**What you are asked to do**: Restate word for word the span of lines that opens with the line containing "let fn_ex := new fn_lang fn_name_query in" and closes with the last line of the material. Include both ends and nothing more.
┄┄┄┄┄┄
(* ===== verification/Scenarios.v ===== *)
(** * Scenarios: the code's lazy [extract_from_file] on concrete files

    The concrete cases the spec lists, run on the model with the sample
    grammars and queries of [Samples.v]: the names of three functions, a
    capture that cuts a two-byte character, and one parser reused by two
    extractors of two grammars. *)

From Stdlib Require Import ZArith.
From stdpp Require Import base list strings gmap.
From S2P Require Import Prelude Utf8 Tree Parser Fs Query QuerySimple Samples Extractor Pipeline.

Module Scenarios.
Import Utf8 Parser Fs Query Simple Samples Extractor Pipeline.

(** ** The scenarios' inputs *)

(** A file of the [fn] language defining [a], [b] and [c]. *)
Definition three_fn_source : list Z := bytes_of "fn a
fn b
fn c
".

(** A caller holding a fresh parser, with [main.fn] on its file system. *)
Definition world_with (src : list Z) : World :=
  mkWorld {[ "main.fn" := File src ]} fresh_parser [].

(** One parser threaded through three calls: the [fn] extractor, a
    whole-text extractor, the [fn] extractor again. *)
Definition reuse_sequence (src : list Z) :
    result ExtractedFile Failure * result ExtractedFile Failure * result ExtractedFile Failure :=
  let fn_ex := new fn_lang fn_name_query in
  let text_ex := new whole_lang whole_query in
  let '(r1, w1) := Pipeline.extract_from_file fn_ex "main.fn" (world_with src) in
  let '(r2, w2) := Pipeline.extract_from_file text_ex "main.fn" w1 in
  let '(r3, _) := Pipeline.extract_from_file fn_ex "main.fn" w2 in
  (r1, r2, r3).

(** ** The scenarios *)

(** a query capturing the name of every
    function definition, on a file defining [a], [b] and [c], extracts
    ["a"; "b"; "c"], in source order. *)
Example scenario_three_functions :
  fst (Pipeline.extract_from_file (new fn_lang fn_name_query) "main.fn" (world_with three_fn_source)) =
  Ok {| file := "main.fn";
        matches := [{| text := bytes_of "a" |}; {| text := bytes_of "b" |};
                    {| text := bytes_of "c" |}] |}.
Proof. vm_compute. reflexivity. Qed.

(** when a capture spans only the first
    byte of the two-byte encoding of [é], the call fails with the decode
    error [valid_up_to: 0, error_len: None] under ["could not extract text
    from capture"], although the query itself saw an empty text for that
    node. *)
Example scenario_split_character :
  fst (Pipeline.extract_from_file (new byte_lang byte_query) "main.fn"
         (world_with (encode_str [0xE9%Z]))) =
  Err (decode_error (mkUtf8Error 0 None)).
Proof. vm_compute. reflexivity. Qed.

(** one parser, used first by an extractor of
    one grammar and then by an extractor of another, gives each call the
    result a fresh parser gives it. *)
Example scenario_parser_reuse :
  let fresh ex := fst (Pipeline.extract_from_file ex "main.fn" (world_with (bytes_of "fn go"))) in
  reuse_sequence (bytes_of "fn go") =
    (fresh (new fn_lang fn_name_query), fresh (new whole_lang whole_query),
     fresh (new fn_lang fn_name_query)) /\
  fresh (new fn_lang fn_name_query) =
    Ok {| file := "main.fn"; matches := [{| text := bytes_of "go" |}] |} /\
  fresh (new whole_lang whole_query) =
    Ok {| file := "main.fn"; matches := [{| text := bytes_of "fn go" |}] |}.
Proof. vm_compute. repeat split. Qed.

End Scenarios.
┄┄┄┄┄┄
**Reply**:
  let fn_ex := new fn_lang fn_name_query in
  let text_ex := new whole_lang whole_query in
  let '(r1, w1) := Pipeline.extract_from_file fn_ex "main.fn" (world_with src) in
  let '(r2, w2) := Pipeline.extract_from_file text_ex "main.fn" w1 in
  let '(r3, _) := Pipeline.extract_from_file fn_ex "main.fn" w2 in
  (r1, r2, r3).

(** ** The scenarios *)

(** a query capturing the name of every
    function definition, on a file defining [a], [b] and [c], extracts
    ["a"; "b"; "c"], in source order. *)
Example scenario_three_functions :
  fst (Pipeline.extract_from_file (new fn_lang fn_name_query) "main.fn" (world_with three_fn_source)) =
  Ok {| file := "main.fn";
        matches := [{| text := bytes_of "a" |}; {| text := bytes_of "b" |};
                    {| text := bytes_of "c" |}] |}.
Proof. vm_compute. reflexivity. Qed.

(** when a capture spans only the first
    byte of the two-byte encoding of [é], the call fails with the decode
    error [valid_up_to: 0, error_len: None] under ["could not extract text
    from capture"], although the query itself saw an empty text for that
    node. *)
Example scenario_split_character :
  fst (Pipeline.extract_from_file (new byte_lang byte_query) "main.fn"
         (world_with (encode_str [0xE9%Z]))) =
  Err (decode_error (mkUtf8Error 0 None)).
Proof. vm_compute. reflexivity. Qed.

(** one parser, used first by an extractor of
    one grammar and then by an extractor of another, gives each call the
    result a fresh parser gives it. *)
Example scenario_parser_reuse :
  let fresh ex := fst (Pipeline.extract_from_file ex "main.fn" (world_with (bytes_of "fn go"))) in
  reuse_sequence (bytes_of "fn go") =
    (fresh (new fn_lang fn_name_query), fresh (new whole_lang whole_query),
     fresh (new fn_lang fn_name_query)) /\
  fresh (new fn_lang fn_name_query) =
    Ok {| file := "main.fn"; matches := [{| text := bytes_of "go" |}] |} /\
  fresh (new whole_lang whole_query) =
    Ok {| file := "main.fn"; matches := [{| text := bytes_of "fn go" |}] |}.
Proof. vm_compute. repeat split. Qed.

End Scenarios.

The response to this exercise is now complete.